The objective is to evaluate the processing of SU-8 photosensitive polymers with functionalized, conductive nanoparticles and associated changes in material behavior. Mechanical properties of the composite material can be enhanced by reducing film stresses and creating an ability to grade mechanical properties between two surfaces with large variation in compliance, e.g. silicon and biological tissues. This program will provide initial data on the interaction of SU-8 molecules and nanocrystals and the effects on "bulk" properties for evaluation and refinement of multi-scale material models.

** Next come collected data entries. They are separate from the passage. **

(** The error comes although neither date could be parsed. *)
Lemma end_without_period_is_refused_witness :
  (is_Some (end_but_no_period !! "pattern")
   /\ is_Some (end_but_no_period !! "start")
   /\ is_Some (end_but_no_period !! "end")
   /\ end_but_no_period !! "period" = None
   /\ to_datetime (PStr "13/45/2020") "%m/%d/%Y" = Raise ValueError
   /\ to_datetime (PStr "tomorrow") "%m/%d/%Y" = Raise ValueError)
  /\ __init__ end_but_no_period = inl PeriodRequired
  /\ run end_but_no_period = inl PeriodRequired.
Proof.
  split.
  - split; [vm_compute; eauto|]. split; [vm_compute; eauto|].
    split; [vm_compute; eauto|]. split; [vm_compute; reflexivity|].
    split; vm_compute; reflexivity.
  - apply end_without_period_is_refused;
      [vm_compute; eauto | vm_compute; eauto | vm_compute; eauto
      | vm_compute; reflexivity].
Defined.

(** C6 as stated fails: with an end date and no period, a missing pattern
    or a missing start date is what [__init__] reports; the check of the
    required parameters comes first. *)
Lemma required_parameters_come_before_the_period :
  (is_Some (kw [("end", PStr "01/10/2020")] !! "end")
   /\ kw [("end", PStr "01/10/2020")] !! "period" = None
   /\ __init__ (kw [("end", PStr "01/10/2020")])
      = inl (RequiredParameterNotProvided "pattern")
   /\ run (kw [("end", PStr "01/10/2020")])
      = inl (RequiredParameterNotProvided "pattern"))
  /\ (is_Some (kw [("pattern", PStr "%Y"); ("end", PStr "01/10/2020")] !! "end")
      /\ kw [("pattern", PStr "%Y"); ("end", PStr "01/10/2020")] !! "period"
         = None
      /\ __init__ (kw [("pattern", PStr "%Y"); ("end", PStr "01/10/2020")])
         = inl (RequiredParameterNotProvided "start"))
  /\ RequiredParameterNotProvided "pattern" <> PeriodRequired
  /\ RequiredParameterNotProvided "start" <> PeriodRequired.
Proof.
  split; [|split; [|split; discriminate]].
  - split; [eexists; reflexivity|]. repeat split; vm_compute; reflexivity.
  - split; [eexists; reflexivity|]. split; vm_compute; reflexivity.
Qed.

(** C7, amended.  When [to_datetime] refuses the start string, or the end
    string, under the format [has_time] selects, [filter] raises the
    invalid-date error and produces no values.  A string is refused when
    the format does not match the whole of it, and when what it reads is
    no date of the calendar or is outside pandas' clock. *)
Theorem refused_date_fails_filter (self : DateTimeFilter) (s : string) :
  start self = PStr s ->
  to_datetime (PStr s) (date_format self) = Raise ValueError
  \/ (exists e, end_ self = PStr e
                /\ to_datetime (PStr e) (date_format self) = Raise ValueError) ->
  filter self = inl (InvalidStartOrEnd true).
Proof.
  intros Hs H. unfold filter, parse_dates, date_format in *. rewrite Hs.
  destruct (truthy (has_time self));
    (destruct H as [H|(e & He & H)];
     [rewrite H; reflexivity|];
     destruct (to_datetime (PStr s) _) as [sd|x] eqn:E; cbn [bind];
     [rewrite He; cbn [is_not_None]; rewrite H; reflexivity
     |rewrite (to_datetime_raises _ _ _ E); reflexivity]).
Qed.
(** * A Rocq model of the Qwiic OTOS driver for the Pico

    The development follows the two translation units of the library:

    - [utils.cpp]: the I2C transaction layer ([ping], [readRegisterByte],
      [readRegisterRegionAnyAddress], [writeRegisterByte], ...);
    - [sfeQwiicOtos.cpp]: the register protocol, the pose and scalar
      codecs and the two polling loops ([selfTest], [calibrateImu]).

    The Pico SDK ([i2c_write_blocking], [i2c_read_blocking], [sleep_ms])
    is an external collaborator.  It is modelled as an oracle that answers
    each request from the history of everything that happened on the bus
    so far; the driver code threads that history explicitly. *)

From Stdlib Require Import ZArith List Bool Lia.
From Stdlib Require Import QArith Qround.
From Stdlib Require Import Floats.SpecFloat.
Import ListNotations.

#[local] Open Scope Z_scope.

(* ================================================================= *)
(** * Part I: definitions                                             *)
(* ================================================================= *)

(** ** Fixed-width integers *)

(** [size_t] is 32 bits wide on the RP2040. *)
Definition size_t_wrap (z : Z) : Z := z mod 2 ^ 32.
Definition to_uint8 (z : Z) : Z := z mod 256.
Definition to_int8 (z : Z) : Z := (z + 128) mod 256 - 128.
Definition to_int16 (z : Z) : Z := (z + 32768) mod 65536 - 32768.

(** ** utils.h: constants *)

Definition kDefaultAddress : Z := 0x17.

Definition kSTkErrOk : Z := 0.
Definition kSTkErrFail : Z := -1.
Definition kSTkErrBaseBus : Z := 0x1000.
Definition kSTkErrBusNotInit : Z := kSTkErrFail * (kSTkErrBaseBus + 1).
Definition kSTkErrBusNullBuffer : Z := kSTkErrFail * (kSTkErrBaseBus + 6).
Definition kSTkErrBusUnderRead : Z := kSTkErrBaseBus + 7.
Definition kDefaultBufferChunk : Z := 32.

(** ** The transport *)

(** What the driver asks of the SDK, in the order it asks it. *)
Inductive BusEvent : Type :=
| I2cWrite (addr : Z) (src : list Z) (nostop : bool)
| I2cRead (addr : Z) (len : Z) (nostop : bool)
| SleepMs (ms : Z).

Definition Trace : Type := list BusEvent.

(** A transport answers a request from the history of the bus.
    [i2c_port] tells whether [CONFIG::i2c_port] is a non-null instance;
    [i2c_write_blocking] gives the [int] the SDK call returns;
    [i2c_read_blocking] gives that [int] and the bytes put in [dst]. *)
Record Transport : Type := {
  i2c_port : bool;
  i2c_write_blocking : Trace -> Z -> list Z -> bool -> Z;
  i2c_read_blocking : Trace -> Z -> Z -> bool -> Z * list Z
}.

(** Code that always returns: a state monad over the bus history. *)
Definition M (A : Type) : Type := Trace -> A * Trace.

Definition ret {A} (a : A) : M A := fun h => (a, h).
Definition bind {A B} (c : M A) (k : A -> M B) : M B :=
  fun h => let (a, h') := c h in k a h'.

(** Code that may fail to return (an unbounded loop that ran out of fuel)
    or whose behaviour C++ leaves undefined. *)
Definition MO (A : Type) : Type := Trace -> option (A * Trace).

Definition retO {A} (a : A) : MO A := fun h => Some (a, h).
Definition bindO {A B} (c : MO A) (k : A -> MO B) : MO B :=
  fun h => match c h with
           | Some (a, h') => k a h'
           | None => None
           end.
Definition lift {A} (c : M A) : MO A := fun h => Some (c h).

Declare Scope bus_scope.
Delimit Scope bus_scope with bus.
Notation "x <- c ;; k" := (bind c (fun x => k))
  (at level 61, c at next level, right associativity) : bus_scope.
Notation "' pat <- c ;; k" := (bind c (fun x => let 'pat := x in k))
  (at level 61, pat pattern, c at next level, right associativity) : bus_scope.
Notation "x <-? c ;; k" := (bindO c (fun x => k))
  (at level 61, c at next level, right associativity) : bus_scope.
Notation "' pat <-? c ;; k" := (bindO c (fun x => let 'pat := x in k))
  (at level 61, pat pattern, c at next level, right associativity) : bus_scope.
#[local] Open Scope bus_scope.

(** The number of read transactions in a history. *)
Definition count_reads (h : Trace) : nat :=
  length (filter (fun e => match e with I2cRead _ _ _ => true | _ => false end) h).

(** Bytes [src] stored into the buffer [buf] from index [pos] on. *)
Definition store (buf : list Z) (pos : Z) (src : list Z) : list Z :=
  firstn (Z.to_nat pos) buf ++ src ++ skipn (Z.to_nat pos + length src) buf.

(** ** utils.cpp *)

Section Utils.

Variable t : Transport.

Definition bus_write (addr : Z) (src : list Z) (nostop : bool) : M Z :=
  fun h => (i2c_write_blocking t h addr src nostop, h ++ [I2cWrite addr src nostop]).

Definition bus_read (addr len : Z) (nostop : bool) : M (Z * list Z) :=
  fun h => (i2c_read_blocking t h addr len nostop, h ++ [I2cRead addr len nostop]).

Definition sleep_ms (ms : Z) : M unit :=
  fun h => (tt, h ++ [SleepMs ms]).

Definition ping : M Z :=
  if negb (i2c_port t) then ret kSTkErrBusNotInit
  else
    result <- bus_write kDefaultAddress [0] false ;;
    ret (if result >=? 0 then kSTkErrOk else kSTkErrFail).
(** * TransLens: the page-scan-and-annotate pipeline of the browser extension

    A shallow embedding of the JavaScript sources
    [chrome_ext/content.js], [chrome_ext/popup.js], [chrome_ext/config.js]
    and [chrome_ext/background.js], and the properties of the sampler, the
    scanner, the annotator, the configuration merge, the URL validator, the
    settings form and the translation client.

    Conventions of the embedding:
    - a JavaScript string is the list of its UTF-16 code units;
    - a JavaScript Number is an IEEE-754 binary64 value ([spec_float] with
      precision 53 and maximal exponent 1024);
    - a plain object used as a record of settings is a finite map from
      property names to values; reading an absent property gives
      [None] (JavaScript's [undefined]);
    - a function that can throw returns a [Completion];
    - built-ins of the platform whose full definition is outside the
      repository (the URL parser, the regular-expression engine, the engine's
      sort under a random comparator, the DOM) are parameters of the
      definitions that use them. *)

From Stdlib Require Import ZArith NArith List Bool Ascii String Lia Permutation.
From Stdlib Require Import SpecFloat.
From stdpp Require Import base option list gmap strings fin_maps.

Local Open Scope N_scope.

(** ** JavaScript strings *)


(** The code units of an ASCII literal. *)
Fixpoint js (s : string)   : list N :=
  match s with
  | EmptyString => []
  | String a s' => N_of_ascii a :: js s'
  end.

Arguments js : simpl never.

(** ** JavaScript numbers *)

Module Number.

Definition prec : Z := 53.
Definition emax : Z := 1024.

Definition of_Z (z : Z) : spec_float := binary_normalize prec emax z 0 false.
Definition of_nat (n : nat) : spec_float := of_Z (Z.of_nat n).

Definition mul (x y : spec_float) : spec_float := SFmul prec emax x y.
Definition div (x y : spec_float) : spec_float := SFdiv prec emax x y.

Definition is_nan (x : spec_float) : bool :=
  match x with S754_nan => true | _ => false end.

Definition is_zero (x : spec_float) : bool :=
  match x with S754_zero _ => true | _ => false end.

End Number.

(** ** JavaScript values held in a settings object *)

Inductive JsValue :=
| VNull
| VBool (b : bool)
| VNum (n : spec_float)
| VStr (s : list N).

(** ToBoolean; [None] is [undefined]. *)
Definition truthy (v : option JsValue) : bool :=
  match v with
  | None => false
  | Some VNull => false
  | Some (VBool b) => b
  | Some (VNum n) => negb (Number.is_zero n || Number.is_nan n)
  | Some (VStr s) => match s with [] => false | _ => true end
  end.

(** [a || b] *)
Definition js_or (a b : option JsValue) : option JsValue :=
  if truthy a then a else b.

(** [{...a, ...b}]: the properties of [b] override those of [a]. *)
Definition spread2 (a b : gmap string JsValue) : gmap string JsValue := b ∪ a.

(** ** The configuration merge *)

(** [result.translatorConfig || {}] for a storage area that holds either
    nothing or an object under the key [translatorConfig]. *)
Definition stored_or_empty (stored : option (gmap string JsValue))
  : gmap string JsValue :=
  match stored with
  | Some config => config
  | None => ∅
  end.

(** [{...DEFAULT_CONFIG, ...config, lastUpdated: config.lastUpdated || Date.now()}] *)
Definition mergeConfig (DEFAULT_CONFIG config : gmap string JsValue)
    (now : spec_float) : gmap string JsValue :=
  match js_or (config !! "lastUpdated"%string) (Some (VNum now)) with
  | Some v => <["lastUpdated"%string := v]> (spread2 DEFAULT_CONFIG config)
  | None => delete "lastUpdated"%string (spread2 DEFAULT_CONFIG config)
  end.

(** [{...DEFAULT_CONFIG, lastUpdated: Date.now()}] *)
Definition defaultsOnly (DEFAULT_CONFIG : gmap string JsValue)
    (now : spec_float) : gmap string JsValue :=
  <["lastUpdated"%string := VNum now]> DEFAULT_CONFIG.

(** The outcome of [await chrome.storage.sync.get('translatorConfig')]. *)
Inductive StorageGet :=
| GetRejected
| GetResolved (translatorConfig : option (gmap string JsValue)).

Definition systemPrompt_short : list N :=
  [20320; 26159; 19968; 20010; 33521; 35821; 32763; 35793; 19987; 23478;
   65292; 31934; 36890; 20110; 26681; 25454; 20013; 25991; 19978; 19979;
   25991; 21435; 32763; 35793; 35789; 27719; 30340; 24847; 24605; 12290].

Definition systemPrompt_long : list N :=
  systemPrompt_short ++
  [20320; 21482; 38656; 36820; 22238; 30446; 26631; 35789; 27719; 30340;
   24847; 24605; 65292; 19981; 35201; 26377; 20219; 20309; 22810; 20313;
   30340; 20869; 23481; 12290].

Definition userPromptTemplate_default : list N :=
  [32763; 35793; 19979; 38754; 21477; 23376; 20013; 30340; 12300] ++
  js "{target_word}" ++ [12301; 65306] ++ js "{context_sentence}".

(** chrome_ext/content.js *)
Module Content.

Definition DEFAULT_CONFIG : gmap string JsValue :=
  <["serverUrl"%string := VStr (js "http://127.0.0.1:5000")]>
  (<["apiUrl"%string := VStr []]>
  (<["apiKey"%string := VStr []]>
  (<["modelName"%string := VStr []]>
  (<["systemPrompt"%string := VStr systemPrompt_short]>
  (<["userPromptTemplate"%string := VStr userPromptTemplate_default]>
  (<["selectionPercentage"%string := VNum (Number.of_Z 40)]> ∅)))))).

(** [loadTranslatorConfig]: the value assigned to [translatorConfig].
    [chrome_storage] is the test [typeof chrome !== 'undefined' &&
    chrome.storage]. *)
Definition loadTranslatorConfig (chrome_storage : bool) (get : StorageGet)
    (now : spec_float) : gmap string JsValue :=
  if chrome_storage then
    match get with
    | GetResolved result =>
        mergeConfig DEFAULT_CONFIG (stored_or_empty result) now
    | GetRejected => defaultsOnly DEFAULT_CONFIG now
    end
  else defaultsOnly DEFAULT_CONFIG now.

End Content.

(** chrome_ext/popup.js, the popup script *)
Module Popup.

Definition DEFAULT_CONFIG : gmap string JsValue :=
  <["serverUrl"%string := VStr (js "http://127.0.0.1:5000")]>
  (<["apiUrl"%string := VStr []]>
  (<["apiKey"%string := VStr []]>
  (<["modelName"%string := VStr []]>
  (<["systemPrompt"%string := VStr systemPrompt_short]>
  (<["userPromptTemplate"%string := VStr userPromptTemplate_default]> ∅))))).

(** [getStoredConfig] *)
Definition getStoredConfig (get : StorageGet) (now : spec_float)
  : gmap string JsValue :=
  match get with
  | GetResolved result =>
      mergeConfig DEFAULT_CONFIG (stored_or_empty result) now
  | GetRejected => defaultsOnly DEFAULT_CONFIG now
  end.

End Popup.

(** chrome_ext/popup.js, the settings-page script that follows the popup
    script in the same file *)
Module Settings.

Definition DEFAULT_CONFIG : gmap string JsValue :=
  <["serverUrl"%string := VStr (js "http://127.0.0.1:5000")]>
  (<["apiUrl"%string := VStr (js "http://localhost:8080/v1/chat/completions")]>
  (<["apiKey"%string := VStr []]>
  (<["modelName"%string := VStr []]>
  (<["systemPrompt"%string := VStr systemPrompt_short]>
  (<["userPromptTemplate"%string := VStr userPromptTemplate_default]> ∅))))).

Definition getStoredConfig (get : StorageGet) (now : spec_float)
  : gmap string JsValue :=
  match get with
  | GetResolved result =>
      mergeConfig DEFAULT_CONFIG (stored_or_empty result) now
  | GetRejected => defaultsOnly DEFAULT_CONFIG now
  end.

End Settings.

(** chrome_ext/config.js, as used by the [getConfig] handler of
    chrome_ext/background.js *)
Module Background.

Definition DEFAULT_CONFIG : gmap string JsValue :=
  <["serverUrl"%string := VStr (js "http://127.0.0.1:5000")]>
  (<["apiUrl"%string := VStr (js "http://localhost:8080/v1/chat/completions")]>
  (<["apiKey"%string := VStr []]>
  (<["modelName"%string := VStr []]>
  (<["systemPrompt"%string := VStr systemPrompt_long]>
  (<["userPromptTemplate"%string := VStr userPromptTemplate_default]>
  (<["selectionPercentage"%string := VNum (Number.of_Z 10)]> ∅)))))).

(** the [mergedConfig] of the [getConfig] message handler *)
Definition getConfig (result : option (gmap string JsValue))
    (now : spec_float) : gmap string JsValue :=
  mergeConfig DEFAULT_CONFIG (stored_or_empty result) now.

End Background.

(** ** The sampler (chrome_ext/content.js, [randomSelectTexts]) *)

(** The Number values that [Math.floor] returns: an integer, an infinity or
    NaN. The floor of a finite binary64 value is exactly representable, so
    the integer is kept as it is. *)
Inductive IntegralNumber :=
| INaN
| INegInf
| IInt (z : Z)
| IPosInf.

(** [Math.floor(x)]: the mantissa [m] and exponent [e] of a finite value
    stand for [m * 2^e]; shifting by a negative amount rounds towards minus
    infinity. *)
Definition Math_floor (x : spec_float) : IntegralNumber :=
  match x with
  | S754_nan => INaN
  | S754_infinity s => if s then INegInf else IPosInf
  | S754_zero _ => IInt 0
  | S754_finite s m e => IInt (Z.shiftl (cond_Zopp s (Z.pos m)) e)
  end.

(** [Math.max(a, b)] *)
Definition Math_max (a b : IntegralNumber) : IntegralNumber :=
  match a, b with
  | INaN, _ | _, INaN => INaN
  | IPosInf, _ | _, IPosInf => IPosInf
  | INegInf, y => y
  | x, INegInf => x
  | IInt x, IInt y => IInt (Z.max x y)
  end.

(** [Array.prototype.slice(0, end)]: [end] goes through ToIntegerOrInfinity
    (NaN becomes 0), a negative [end] counts from the end of the array, and
    the result is clamped to the array. *)
Definition slice_final (len : nat) (end_ : IntegralNumber) : nat :=
  match end_ with
  | INaN => 0%nat
  | INegInf => 0%nat
  | IPosInf => len
  | IInt z =>
      if (z <? 0)%Z then Z.to_nat (Z.max (Z.of_nat len + z) 0)
      else Z.to_nat (Z.min z (Z.of_nat len))
  end.

Definition Array_slice0 {A : Type} (l : list A) (end_ : IntegralNumber)
  : list A :=
  firstn (slice_final (length l) end_) l.

Section Sampler.

Context {A : Type}.

(** [[...texts].sort(() => Math.random() - 0.5)]: the order a sort produces
    under a comparator that answers at random is left to the engine. *)
Variable sort_random : list A -> list A.

(** [count] of [randomSelectTexts] *)
Definition selectCount (len : nat) (percentage : spec_float)
  : IntegralNumber :=
  Math_max (IInt 1) (Math_floor (Number.mul (Number.of_nat len) percentage)).

Definition randomSelectTexts (texts : list A) (percentage : spec_float)
  : list A :=
  let count := selectCount (length texts) percentage in
  let shuffled := sort_random texts in
  Array_slice0 shuffled count.

End Sampler.

(** ToNumber of a settings value; the conversion of a string is the
    platform's. *)
Definition ToNumber (StringToNumber : list N -> spec_float)
    (v : option JsValue) : spec_float :=
  match v with
  | None => S754_nan
  | Some VNull => S754_zero false
  | Some (VBool b) => if b then Number.of_Z 1 else S754_zero false
  | Some (VNum n) => n
  | Some (VStr s) => StringToNumber s
  end.

(** [(translatorConfig?.selectionPercentage ||
      DEFAULT_CONFIG.selectionPercentage) / 100]
    in [extractAndTranslateChinese]. *)
Definition selectionFraction (StringToNumber : list N -> spec_float)
    (translatorConfig : option (gmap string JsValue)) : spec_float :=
  let configured :=
    match translatorConfig with
    | Some c => c !! "selectionPercentage"%string
    | None => None
    end in
  Number.div
    (ToNumber StringToNumber
       (js_or configured (Content.DEFAULT_CONFIG !! "selectionPercentage"%string)))
    (Number.of_Z 100).

(** ** String built-ins *)

(** WhiteSpace and LineTerminator code points, the ones
    [String.prototype.trim] removes. *)
Definition isWhiteSpace (c : N) : bool :=
  (c =? 9) || (c =? 10) || (c =? 11) || (c =? 12) || (c =? 13) || (c =? 32)
  || (c =? 160) || (c =? 5760) || ((8192 <=? c) && (c <=? 8202))
  || (c =? 8232) || (c =? 8233) || (c =? 8239) || (c =? 8287)
  || (c =? 12288) || (c =? 65279).

Fixpoint trimStart (s : list N) : list N :=
  match s with
  | [] => []
  | c :: s' => if isWhiteSpace c then trimStart s' else s
  end.

Definition trimEnd (s : list N) : list N := rev (trimStart (rev s)).

(** [s.trim()] *)
Definition trim (s : list N) : list N := trimEnd (trimStart s).

(** [s] starts with [p] *)
Fixpoint startsWith (p s : list N) : bool :=
  match p, s with
  | [], _ => true
  | _ :: _, [] => false
  | a :: p', b :: s' => (a =? b) && startsWith p' s'
  end.

(** [s.includes(p)] *)
Fixpoint includes (s p : list N) : bool :=
  startsWith p s ||
  match s with
  | [] => false
  | _ :: s' => includes s' p
  end.

(** ** The page scanner (chrome_ext/content.js, [extractChineseTexts]) *)

#[warnings="-register-all"]
Inductive Node :=
| TextNode (data : list N)
| CommentNode (data : list N)
| ElementNode (tagName : list N) (childNodes : list Node)
| DocumentNode (childNodes : list Node).

(** A node is referred to by the path of child indices that leads to it from
    the root of the walk. *)
Definition childNodesOf (n : Node) : list Node :=
  match n with
  | ElementNode _ cs | DocumentNode cs => cs
  | TextNode _ | CommentNode _ => []
  end.
Lemma status_each names allSuccess states w :
  let r := execute_each' names STATUS allSuccess states w in
  r.2 = w ∧
  r.1.1 = allSuccess &&
          forallb (λ n, bool_decide (is_Some (threadRegistry_ w !! n))) names ∧
  ∀ n, r.1.2 !! n =
       if bool_decide (n ∈ names ∧ is_Some (threadRegistry_ w !! n))
       then Some (getThreadStateInfo n w) else states !! n.
Proof.
  cbv zeta. revert allSuccess states.
  induction names as [|name names IH]; intros allSuccess states.
  - cbn. split; [done|]. split; [by rewrite andb_true_r|].
    intros n. rewrite bool_decide_eq_false_2; [done|].
    intros [Hin _]. by apply elem_of_nil in Hin.
  - cbn [RpcModel.execute_each]. rewrite status_on_thread.
    match goal with
    | |- context [RpcModel.execute_each _ _ names STATUS ?a ?s w] =>
        destruct (IH a s) as (Hw & Hok & Hst)
    end.
    split; [done|]. split.
    + rewrite Hok. cbn [forallb]. unfold getThreadStatus.
      destruct (threadRegistry_ w !! name); destruct allSuccess; reflexivity.
    + intros n. rewrite Hst. clear IH Hw Hok Hst. unfold getThreadStatus.
      destruct (decide (n = name)) as [->|Hne].
      * destruct (threadRegistry_ w !! name) as [id|] eqn:Hreg;
          cbn [threadStates].
        -- rewrite (bool_decide_eq_true_2 (name ∈ name :: names ∧ _))
             by (split; [by left|by eexists]).
           case_bool_decide; [done|].
           apply lookup_union_Some_l, lookup_singleton_eq.
        -- rewrite !bool_decide_eq_false_2 by (intros [_ [? ?]]; done).
           by rewrite (left_id_L ∅ (∪)).
      * rewrite (bool_decide_ext (n ∈ name :: names ∧ _)
                   (n ∈ names ∧ is_Some (threadRegistry_ w !! n)))
          by (rewrite elem_of_cons; naive_solver).
        case_bool_decide; [done|].
        destruct (threadRegistry_ w !! name); cbn [threadStates].
        -- rewrite lookup_union_r; [done|]. by rewrite lookup_singleton_ne.
        -- by rewrite (left_id_L ∅ (∪)).
Qed.

Lemma status_request_spec (target : ThreadTarget) (w : World) :
  let r := executeRequest' STATUS target w in
  let names := getThreadNamesForTarget target w in
  r.2 = w ∧
  status r.1 =
    (if bool_decide (names = []) then THREAD_NOT_FOUND
     else if forallb (λ n, bool_decide (is_Some (threadRegistry_ w !! n))) names
          then SUCCESS else FAILED) ∧
  ∀ n, threadStates r.1 !! n =
       if bool_decide (n ∈ names ∧ is_Some (threadRegistry_ w !! n))
       then Some (getThreadStateInfo n w) else None.
Proof.
  cbv zeta. unfold RpcModel.executeRequest.
  destruct (getThreadNamesForTarget target w) as [|name names] eqn:Hnames.
  - cbn. split; [done|]. split; [done|]. intros n.
    rewrite bool_decide_eq_false_2; [done|]. intros [Hin _]. by apply elem_of_nil in Hin.
  - pose proof (status_each (name :: names) true ∅ w) as (Hw & Hok & Hst).
    cbv zeta in Hw, Hok, Hst.
    destruct (RpcModel.execute_each _ _ (name :: names) STATUS true ∅ w)
      as [[ok states] w1].
    cbn [fst snd] in *. split; [done|]. split.
    + rewrite bool_decide_eq_false_2 by done. cbn [status]. rewrite Hok.
      done.
    + intros n. cbn [threadStates]. rewrite Hst.
      by destruct (bool_decide _).
Qed.

(** X16.  A STATUS request is read-only: it leaves the controller, the
    thread manager and the router instances as they were and makes no call.
    Its status is THREAD_NOT_FOUND when the target names no thread, SUCCESS
    when every thread of the target is registered, and FAILED as soon as one
    of them is known only by a restart callback; the states returned are
    those of the registered threads of the target. *)
Theorem X16_status_request_is_read_only (target : ThreadTarget) (w : World) :
  let r := executeRequest' STATUS target w in
  let names := getThreadNamesForTarget target w in
  r.2 = w ∧
  status r.1 =
    (if bool_decide (names = []) then THREAD_NOT_FOUND
     else if forallb (λ n, bool_decide (is_Some (threadRegistry_ w !! n))) names
          then SUCCESS else FAILED) ∧
  ∀ n, threadStates r.1 !! n =
       if bool_decide (n ∈ names ∧ is_Some (threadRegistry_ w !! n))
       then Some (getThreadStateInfo n w) else None.
Proof. apply status_request_spec. Qed.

SU-8 is mechanically stable, tough, transparent in UV and visible light spectra, extremely inert chemically, and biocompatible; however, the material shrinkage (7.5%) and film stress (16-19Mpa) upon curing have been barriers to its adoption for the manufacture of polymer microdevices freed from the wafer substrate. Nanocomposites of SU-8 have been demonstrated recently, however the effect of process parameter variation and the resulting material and mechanical properties are unknown. The goals include the evaluation of relationships between uncured characteristics, process parameters, and cured material behavior. This will be accomplished with designed experiments to evaluate the functional relationships. Outcomes will be assessed by microscopy, Fourier Transform Infrared Spectroscopy (FTIR), and mechanical and electrical characterization. Evaluations will include mechanical beam bending and resonance tests to evaluate stiffness and anelasticity.
The intellectual merit of this work includes the development and advancement of nanomanufacturing techniques for the creation of polymer based micro/nano-systems. This program will facilitate the design, fabrication, and characterization of new structures, new materials, and the development of new sensing and actuating solutions without silicon and its extensive accompanying infrastructure. This work will have broad impact in facilitating interdisciplinary research by lowering the traditional barriers of cost, time, and facilities often associated with incorporating microscale and nanoscale devices for assay and manipulation in biological, chemical, and environmental research.